El kirchnerismo recurrió a su figura en el convencimiento que CFK no superaba el escollo de tener al menos un 60% del electorado que jamás la votaría y eso en un eventual balotaje la dejaría fuera de carrera. El objetivo se logró y se llegó al Gobierno, se le respetó su rol protagónico en el armado del Gabinete, pero hoy parece envalentonado en creer que podría regresar al poder llevando directamente a la jefa como cabeza de lista.
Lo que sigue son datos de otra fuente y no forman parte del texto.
(** C7, as the code has it. Adding an archive that reports version 0 writes
    the IndexMeta record with version 0 and indexes nothing: the first pass
    finds the watermark level with the version and stops, so no table store
    is written. Adding an archive that reports a version above 0, whose
    history from version 1 on is one change - not a deletion - to a file that
    parses, is owned by a table and accepted by it, stores that record as the
    one entry of the table's empty store and leaves the reported version as
    IndexMeta.version. *)
Theorem addArchive_first_pass w ticks s :
  (forall info,
     getInfo w = Ok info ->
     info_version info = 0 ->
     metaPutFault w (url archive) = None ->
     result_of (addArchive JSON_parse db archive w ticks s) = Ok tt /\
     levels (state_of (addArchive JSON_parse db archive w ticks s)) = levels s /\
     watermark (state_of (addArchive JSON_parse db archive w ticks s)) (url archive) = 0 /\
     Forall (fun ev => is_table_write ev = false)
       (trace_of (addArchive JSON_parse db archive w ticks s))) /\
  (forall info u content r r' i table,
     (isOpen s || isBeingOpened s) = true ->
     hasLevel s = true ->
     getInfo w = Ok info ->
     0 < info_version info ->
     history w 1 (info_version info + 1) = Ok [u] ->
     type u <> "del" ->
     tableFilePatterns db (path u) = true ->
     path u <> "__proto__" ->
     readFile w (path u) = Ok content ->
     JSON_parse content = Ok r ->
     first_match db (path u) i table ->
     accepts table r ->
     preprocessed table r r' ->
     putFault w i (url archive +:+ path u) = None ->
     metaPutFault w (url archive) = None ->
     levels s !! i = Some ∅ ->
     result_of (addArchive JSON_parse db archive w ticks s) = Ok tt /\
     levels (state_of (addArchive JSON_parse db archive w ticks s)) !! i =
       Some {[ url archive +:+ path u :=
                 mkIndexed (url archive +:+ path u) (url archive) (now w (path u)) r' ]} /\
     watermark (state_of (addArchive JSON_parse db archive w ticks s)) (url archive)
       = info_version info).
Proof.
  split.
  - intros info Hinfo Hzero Hfault.
    pose (meta0 := mkMeta (url archive) 0 (Some (isOwner info)) (localPath archive)).
    pose (s0 := set_indexMetaLevel (insert (url archive) meta0) s).
    assert (Hpass : indexArchive JSON_parse db archive w s0 = (Ok tt, s0, [])).
    { apply (indexArchive_up_to_date _ _ _ _ _ info); [done|].
      rewrite read_watermark_zero; [lia|]. unfold s0. by rewrite watermark_set_meta. }
    destruct (addArchive_run w ticks s info Hinfo Hfault s0 [] Hpass)
      as (s2 & -> & Hlevels & Hmeta & _).
    unfold result_of, state_of, trace_of; simpl.
    split; [done|]. split; [by rewrite Hlevels|]. split.
    + unfold watermark. rewrite Hmeta. apply watermark_set_meta.
    + by apply Forall_singleton.
  - intros info u content r r' i table Hready Hlevel Hinfo Hpos Hhist Htype Hpat Hproto
      Hread Hparse Hfirst Hacc Hpre Hput Hfault Hempty.
    pose (meta0 := mkMeta (url archive) 0 (Some (isOwner info)) (localPath archive)).
    pose (s0 := set_indexMetaLevel (insert (url archive) meta0) s).
    assert (Hwm : read_watermark w s0 (url archive) = 0).
    { apply read_watermark_zero, watermark_set_meta. }
    destruct (indexArchive_proceeds JSON_parse db archive w s0 info [u])
      as (rs & s1 & t1 & t3 & Happly & _ & _ & _ & Hpass); try done.
    { rewrite Hwm. lia. }
    { by rewrite Hwm. }
    rewrite Hfault in Hpass.
    assert (Hone : applyUpdates JSON_parse db archive w (fold_left (keepUpdate db) [u] []) s0 =
      (Ok [Some (name table)],
       set_levels
         (alter (insert (url archive +:+ path u)
                   (mkIndexed (url archive +:+ path u) (url archive) (now w (path u)) r')) i) s0,
       [TablePut i (url archive +:+ path u)
          (mkIndexed (url archive +:+ path u) (url archive) (now w (path u)) r')])).
    { simpl. unfold keepUpdate, assign. rewrite Hpat.
      apply String.eqb_neq in Hproto. rewrite Hproto. simpl.
      unfold applyUpdates. simpl. unfold applyUpdate. simpl.
      apply String.eqb_neq in Htype. rewrite Htype.
      by rewrite (readAndIndexFile_put JSON_parse db archive w (path u) s0 content r r' i table). }
    rewrite Hone in Happly. injection Happly as <- <- <-.
    destruct (addArchive_run w ticks s info Hinfo Hfault _ _ Hpass)
      as (s2 & -> & Hlevels & Hmeta & _).
    unfold result_of, state_of; simpl.
    split; [done|]. split.
    + rewrite Hlevels. simpl. rewrite list_lookup_alter_eq, Hempty. simpl.
      by rewrite insert_empty.
    + unfold watermark. rewrite Hmeta. apply watermark_set_meta.
Qed.

(** C8. A first pass that failed with an error other than a timeout is
    reported by one [source-error] signal and never retried. After a timeout
    [source-missing] is emitted and the retry loop runs; the loop itself
    emits no source signal, and only when it made a pass [source-found]
    follows, as the last signal, with the watcher attached. Every wake-up
    comes after a wait of 30 seconds; a wake-up that finds the system closed
    or the archive no longer managed ends the loop there with no signal; a
    retry that resolves ends it as made, a retry that fails with another
    error than a timeout ends it silently, and a retry that times out goes on
    to the next wake-up. *)
Theorem resilience_loop e ticks t rest s :
  (Js.isTimeout e = false ->
     onFailInitialIndex JSON_parse db archive e ticks s =
       (Ok tt, s, [Emit (source_error (url archive) e)])) /\
  (Js.isTimeout e = true ->
     exists exit s1 t1,
       retryLoop JSON_parse db archive ticks s = (Ok exit, s1, t1) /\
       Forall (fun ev => is_source_signal ev = false) t1 /\
       (exit = Made ->
          result_of (onFailInitialIndex JSON_parse db archive e ticks s) = Ok tt /\
          trace_of (onFailInitialIndex JSON_parse db archive e ticks s) =
            Emit (source_missing (url archive)) :: t1 ++ [Emit (source_found (url archive))] /\
          url archive ∈ fileEvents (state_of (onFailInitialIndex JSON_parse db archive e ticks s))) /\
       (exit <> Made ->
          onFailInitialIndex JSON_parse db archive e ticks s =
            (Ok tt, s1, Emit (source_missing (url archive)) :: t1))) /\
  (isOpen (interference t s) = false \/ url archive ∉ archives (interference t s) ->
     retryLoop JSON_parse db archive (t :: rest) s =
       (Ok Stopped, interference t s, [Sleep 30000])) /\
  (isOpen (interference t s) = true ->
   url archive ∈ archives (interference t s) ->
     match indexArchive JSON_parse db archive (world t) (interference t s) with
     | (Ok _, s2, tr) =>
         retryLoop JSON_parse db archive (t :: rest) s = (Ok Made, s2, Sleep 30000 :: tr)
     | (Throw e', s2, tr) =>
         if Js.isTimeout e' then
           exists exit s3 tr',
             retryLoop JSON_parse db archive rest s2 = (Ok exit, s3, tr') /\
             retryLoop JSON_parse db archive (t :: rest) s =
               (Ok exit, s3, Sleep 30000 :: tr ++ tr')
         else
           retryLoop JSON_parse db archive (t :: rest) s =
             (Ok Aborted, s2, Sleep 30000 :: tr)
     end).
Proof.
  split; [|split; [|split]].
  - intros Hother. unfold onFailInitialIndex. by rewrite Hother.
  - intros Htimeout.
    destruct (retryLoop_run JSON_parse db archive ticks s) as (exit & s1 & t1 & Hloop & Ht1).
    exists exit, s1, t1. split; [done|]. split; [done|].
    unfold onFailInitialIndex. rewrite Htimeout.
    unfold bind, emit, tell. rewrite Hloop. split.
    + intros ->. destruct (watchArchive_run archive s1) as (s2 & Hwatch & _ & _ & _ & Hfe).
      rewrite Hwatch. unfold result_of, trace_of, state_of; simpl.
      by rewrite ?app_nil_r.
    + intros Hexit. destruct exit; try done; unfold ret; by rewrite ?app_nil_r.
  - intros Hgone. rewrite retryLoop_step.
    destruct Hgone as [->|Hgone]; [done|].
    rewrite (bool_decide_eq_false_2 _ Hgone). by rewrite orb_true_r.
  - intros Hopen Hmanaged. rewrite retryLoop_step, Hopen.
    rewrite (bool_decide_eq_true_2 _ Hmanaged). simpl.
    destruct (indexArchive _ _ _ _ _) as [[[[]|e'] s2] tr]; [done|].
    destruct (Js.isTimeout e'); simpl; [|done].
    destruct (retryLoop_run JSON_parse db archive rest s2) as (exit & s3 & tr' & -> & _).
    by exists exit, s3, tr'.
Qed.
Hoy no tiene ni siquiera a todos los propios, en la interna probablemente pueda imponerse al presidente, al massismo, a la CGT, al Movimiento Evita y a quien se le ponga enfrente, pero sigue teniendo el mismo problema de origen que en 2019, el piso alto y el techo previsible e insuficiente. 

El clamor popular expuesto con creces cuando se la atacó judicialmente, expresado en su propio domicilio del coqueto barrio de Recoleta, que terminó abruptamente en el fallido intento de magnicidio, sin financiamiento a la vista según la jueza Capucetti, la puso nuevamente en carrera, error de cálculo opositor. La acusación del excéntrico fiscal Luciani, integrante de los equipos de fútbol de la quinta "Los Abrojos" del expresidente Macri también. La posible condena de la que ya hablan con certeza los medios hegemónicos, que hasta tienen la fecha exacta de sentencia <coincidente con el Mundial de Qatar> vuelven a ponerla en juego. 

El peronismo enfrentará en las próximas elecciones por primera vez la dicotomía de no poder mostrar logros económicos de su gestión ni de haberle mejorado algo la vida a la gente, mucho menos a los humildes, supuestamente su principal objetivo. La derecha propone profundizar rápidamente el ajuste como mecanismo de crecimiento y no creo haga falta explicar por donde comenzarían los recortes. Nadie reparte lo que no tiene, y hoy Argentina no tiene nada para repartir. La gente elegirá entre alguien que no cumplió con creces la enorme expectativa generada u otro que ahora vendrá a hacer lo que supuestamente no pudo, o no lo dejaron.